• _Goal of the exercise_
For this exercise, reproduce the entries below exactly, but only from the line containing "(* ===== verification/StagingFacts.v ===== *)" through the line containing "Section facts.", both included.

· · · · ·

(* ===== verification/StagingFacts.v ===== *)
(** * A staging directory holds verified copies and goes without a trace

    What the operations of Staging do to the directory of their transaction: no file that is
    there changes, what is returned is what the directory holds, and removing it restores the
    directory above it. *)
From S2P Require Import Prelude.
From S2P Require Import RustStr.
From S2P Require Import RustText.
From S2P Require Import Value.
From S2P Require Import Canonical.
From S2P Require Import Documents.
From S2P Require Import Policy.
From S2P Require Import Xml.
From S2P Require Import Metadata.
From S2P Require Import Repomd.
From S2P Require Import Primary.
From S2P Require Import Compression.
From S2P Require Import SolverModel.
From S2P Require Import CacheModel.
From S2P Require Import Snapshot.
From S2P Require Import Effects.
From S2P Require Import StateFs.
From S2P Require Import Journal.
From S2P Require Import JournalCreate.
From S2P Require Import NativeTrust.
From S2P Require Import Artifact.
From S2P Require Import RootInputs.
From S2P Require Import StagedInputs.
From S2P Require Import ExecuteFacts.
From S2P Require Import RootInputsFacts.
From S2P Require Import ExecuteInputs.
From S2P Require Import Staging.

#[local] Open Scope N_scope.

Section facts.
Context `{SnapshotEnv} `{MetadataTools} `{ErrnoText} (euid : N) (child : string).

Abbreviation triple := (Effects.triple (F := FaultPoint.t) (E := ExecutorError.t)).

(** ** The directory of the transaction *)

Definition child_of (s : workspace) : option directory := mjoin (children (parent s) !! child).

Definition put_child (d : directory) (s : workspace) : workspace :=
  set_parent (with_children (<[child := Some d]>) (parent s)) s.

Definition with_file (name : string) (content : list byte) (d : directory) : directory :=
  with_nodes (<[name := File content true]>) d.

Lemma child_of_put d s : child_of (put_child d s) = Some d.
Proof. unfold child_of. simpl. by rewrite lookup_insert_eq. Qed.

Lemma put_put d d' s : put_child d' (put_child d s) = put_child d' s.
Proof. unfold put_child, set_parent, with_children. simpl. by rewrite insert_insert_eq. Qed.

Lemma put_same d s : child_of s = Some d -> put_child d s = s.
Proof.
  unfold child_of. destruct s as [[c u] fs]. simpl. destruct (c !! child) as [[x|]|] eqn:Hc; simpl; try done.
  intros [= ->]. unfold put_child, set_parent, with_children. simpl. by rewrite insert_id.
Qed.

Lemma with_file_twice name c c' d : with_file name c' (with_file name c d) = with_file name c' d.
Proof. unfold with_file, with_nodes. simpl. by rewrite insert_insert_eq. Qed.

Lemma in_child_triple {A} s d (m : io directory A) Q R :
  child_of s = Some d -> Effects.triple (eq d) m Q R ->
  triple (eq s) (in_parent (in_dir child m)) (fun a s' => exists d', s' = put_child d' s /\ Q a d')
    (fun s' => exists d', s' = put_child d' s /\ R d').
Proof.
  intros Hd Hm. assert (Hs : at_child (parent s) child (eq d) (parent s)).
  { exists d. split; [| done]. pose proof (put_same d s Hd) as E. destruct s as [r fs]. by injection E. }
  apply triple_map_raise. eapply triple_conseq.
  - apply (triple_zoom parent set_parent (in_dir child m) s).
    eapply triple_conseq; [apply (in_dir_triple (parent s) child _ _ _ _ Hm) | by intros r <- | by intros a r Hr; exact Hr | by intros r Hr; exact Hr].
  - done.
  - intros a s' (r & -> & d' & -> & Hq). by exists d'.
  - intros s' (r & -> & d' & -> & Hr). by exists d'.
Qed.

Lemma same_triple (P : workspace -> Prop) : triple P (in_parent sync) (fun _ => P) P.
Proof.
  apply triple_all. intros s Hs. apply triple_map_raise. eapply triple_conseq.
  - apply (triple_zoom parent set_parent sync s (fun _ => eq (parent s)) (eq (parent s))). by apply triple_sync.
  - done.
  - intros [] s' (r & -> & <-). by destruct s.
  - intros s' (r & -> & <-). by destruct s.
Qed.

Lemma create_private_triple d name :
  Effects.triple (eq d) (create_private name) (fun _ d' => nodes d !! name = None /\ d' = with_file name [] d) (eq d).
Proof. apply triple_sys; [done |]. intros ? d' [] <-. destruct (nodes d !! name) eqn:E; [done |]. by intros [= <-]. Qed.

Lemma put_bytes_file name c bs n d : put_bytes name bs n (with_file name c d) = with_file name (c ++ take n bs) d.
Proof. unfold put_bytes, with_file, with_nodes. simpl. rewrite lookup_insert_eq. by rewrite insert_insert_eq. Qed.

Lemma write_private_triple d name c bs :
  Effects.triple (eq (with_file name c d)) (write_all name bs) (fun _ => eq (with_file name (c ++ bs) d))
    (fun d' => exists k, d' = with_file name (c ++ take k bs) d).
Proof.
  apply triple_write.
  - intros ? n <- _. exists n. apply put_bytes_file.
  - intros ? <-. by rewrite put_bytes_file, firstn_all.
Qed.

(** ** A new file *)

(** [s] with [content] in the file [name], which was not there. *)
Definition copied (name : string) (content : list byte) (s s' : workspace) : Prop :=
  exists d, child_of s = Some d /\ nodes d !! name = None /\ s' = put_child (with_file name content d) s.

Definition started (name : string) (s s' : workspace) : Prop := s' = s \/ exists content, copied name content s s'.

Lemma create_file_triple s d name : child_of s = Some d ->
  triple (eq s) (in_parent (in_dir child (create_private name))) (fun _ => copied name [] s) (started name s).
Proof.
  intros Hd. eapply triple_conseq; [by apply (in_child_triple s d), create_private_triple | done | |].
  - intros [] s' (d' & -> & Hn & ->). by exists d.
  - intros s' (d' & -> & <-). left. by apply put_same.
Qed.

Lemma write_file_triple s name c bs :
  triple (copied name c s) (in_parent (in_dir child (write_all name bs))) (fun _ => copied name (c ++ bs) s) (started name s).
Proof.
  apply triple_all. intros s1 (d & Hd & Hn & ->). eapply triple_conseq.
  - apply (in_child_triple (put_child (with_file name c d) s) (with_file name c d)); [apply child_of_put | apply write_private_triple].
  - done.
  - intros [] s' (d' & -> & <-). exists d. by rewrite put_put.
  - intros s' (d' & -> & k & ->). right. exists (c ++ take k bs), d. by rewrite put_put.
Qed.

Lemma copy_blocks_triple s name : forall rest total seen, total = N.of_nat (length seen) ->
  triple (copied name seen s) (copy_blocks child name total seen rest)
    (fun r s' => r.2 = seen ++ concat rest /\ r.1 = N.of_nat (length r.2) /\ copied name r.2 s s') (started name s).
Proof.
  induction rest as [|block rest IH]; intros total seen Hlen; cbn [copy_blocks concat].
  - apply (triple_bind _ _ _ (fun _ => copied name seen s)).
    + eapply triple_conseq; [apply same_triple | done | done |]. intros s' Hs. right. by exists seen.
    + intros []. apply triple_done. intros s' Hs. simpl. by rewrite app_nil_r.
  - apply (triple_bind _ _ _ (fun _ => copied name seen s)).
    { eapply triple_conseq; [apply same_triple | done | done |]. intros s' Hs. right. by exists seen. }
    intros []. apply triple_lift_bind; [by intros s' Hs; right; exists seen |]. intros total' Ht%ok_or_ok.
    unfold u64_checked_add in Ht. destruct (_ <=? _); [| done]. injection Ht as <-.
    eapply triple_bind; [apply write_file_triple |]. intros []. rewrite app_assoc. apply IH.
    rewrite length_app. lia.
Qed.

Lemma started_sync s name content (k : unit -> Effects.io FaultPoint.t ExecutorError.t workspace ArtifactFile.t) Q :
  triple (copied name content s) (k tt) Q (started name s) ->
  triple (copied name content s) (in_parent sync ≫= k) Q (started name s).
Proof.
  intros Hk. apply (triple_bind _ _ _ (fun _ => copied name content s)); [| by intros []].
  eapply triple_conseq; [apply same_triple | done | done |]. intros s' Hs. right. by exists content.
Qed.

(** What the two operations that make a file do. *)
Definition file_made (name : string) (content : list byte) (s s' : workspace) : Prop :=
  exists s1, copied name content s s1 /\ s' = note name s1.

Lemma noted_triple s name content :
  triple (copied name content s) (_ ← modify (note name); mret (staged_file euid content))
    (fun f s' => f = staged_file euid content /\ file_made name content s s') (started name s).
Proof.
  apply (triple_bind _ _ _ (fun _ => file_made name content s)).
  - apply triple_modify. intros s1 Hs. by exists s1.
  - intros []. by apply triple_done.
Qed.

· · · · ·

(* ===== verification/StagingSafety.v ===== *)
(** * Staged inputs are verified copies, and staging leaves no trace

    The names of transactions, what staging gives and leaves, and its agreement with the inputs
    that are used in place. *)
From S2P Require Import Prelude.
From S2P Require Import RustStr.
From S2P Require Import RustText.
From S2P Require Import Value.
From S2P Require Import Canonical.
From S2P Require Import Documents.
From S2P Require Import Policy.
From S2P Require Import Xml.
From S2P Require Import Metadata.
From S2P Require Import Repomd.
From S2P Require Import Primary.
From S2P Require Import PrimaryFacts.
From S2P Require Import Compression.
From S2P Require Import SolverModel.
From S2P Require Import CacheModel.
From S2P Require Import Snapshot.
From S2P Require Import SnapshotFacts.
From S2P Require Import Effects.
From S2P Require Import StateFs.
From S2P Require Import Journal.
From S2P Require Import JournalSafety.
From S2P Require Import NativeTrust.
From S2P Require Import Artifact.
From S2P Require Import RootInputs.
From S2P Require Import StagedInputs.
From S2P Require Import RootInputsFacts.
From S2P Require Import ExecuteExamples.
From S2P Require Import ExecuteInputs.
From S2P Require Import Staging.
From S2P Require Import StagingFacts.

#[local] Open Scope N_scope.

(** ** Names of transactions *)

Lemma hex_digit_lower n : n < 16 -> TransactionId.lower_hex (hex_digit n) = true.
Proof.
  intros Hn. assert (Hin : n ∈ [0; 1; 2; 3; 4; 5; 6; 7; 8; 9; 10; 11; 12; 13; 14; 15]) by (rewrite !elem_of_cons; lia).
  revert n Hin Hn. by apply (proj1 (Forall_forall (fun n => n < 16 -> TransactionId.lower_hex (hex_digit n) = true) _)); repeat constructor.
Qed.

· · · · ·

• _Solution for this task_
(* ===== verification/StagingFacts.v ===== *)
(** * A staging directory holds verified copies and goes without a trace

    What the operations of Staging do to the directory of their transaction: no file that is
    there changes, what is returned is what the directory holds, and removing it restores the
    directory above it. *)
From S2P Require Import Prelude.
From S2P Require Import RustStr.
From S2P Require Import RustText.
From S2P Require Import Value.
From S2P Require Import Canonical.
From S2P Require Import Documents.
From S2P Require Import Policy.
From S2P Require Import Xml.
From S2P Require Import Metadata.
From S2P Require Import Repomd.
From S2P Require Import Primary.
From S2P Require Import Compression.
From S2P Require Import SolverModel.
From S2P Require Import CacheModel.
From S2P Require Import Snapshot.
From S2P Require Import Effects.
From S2P Require Import StateFs.
From S2P Require Import Journal.
From S2P Require Import JournalCreate.
From S2P Require Import NativeTrust.
From S2P Require Import Artifact.
From S2P Require Import RootInputs.
From S2P Require Import StagedInputs.
From S2P Require Import ExecuteFacts.
From S2P Require Import RootInputsFacts.
From S2P Require Import ExecuteInputs.
From S2P Require Import Staging.

#[local] Open Scope N_scope.

Section facts.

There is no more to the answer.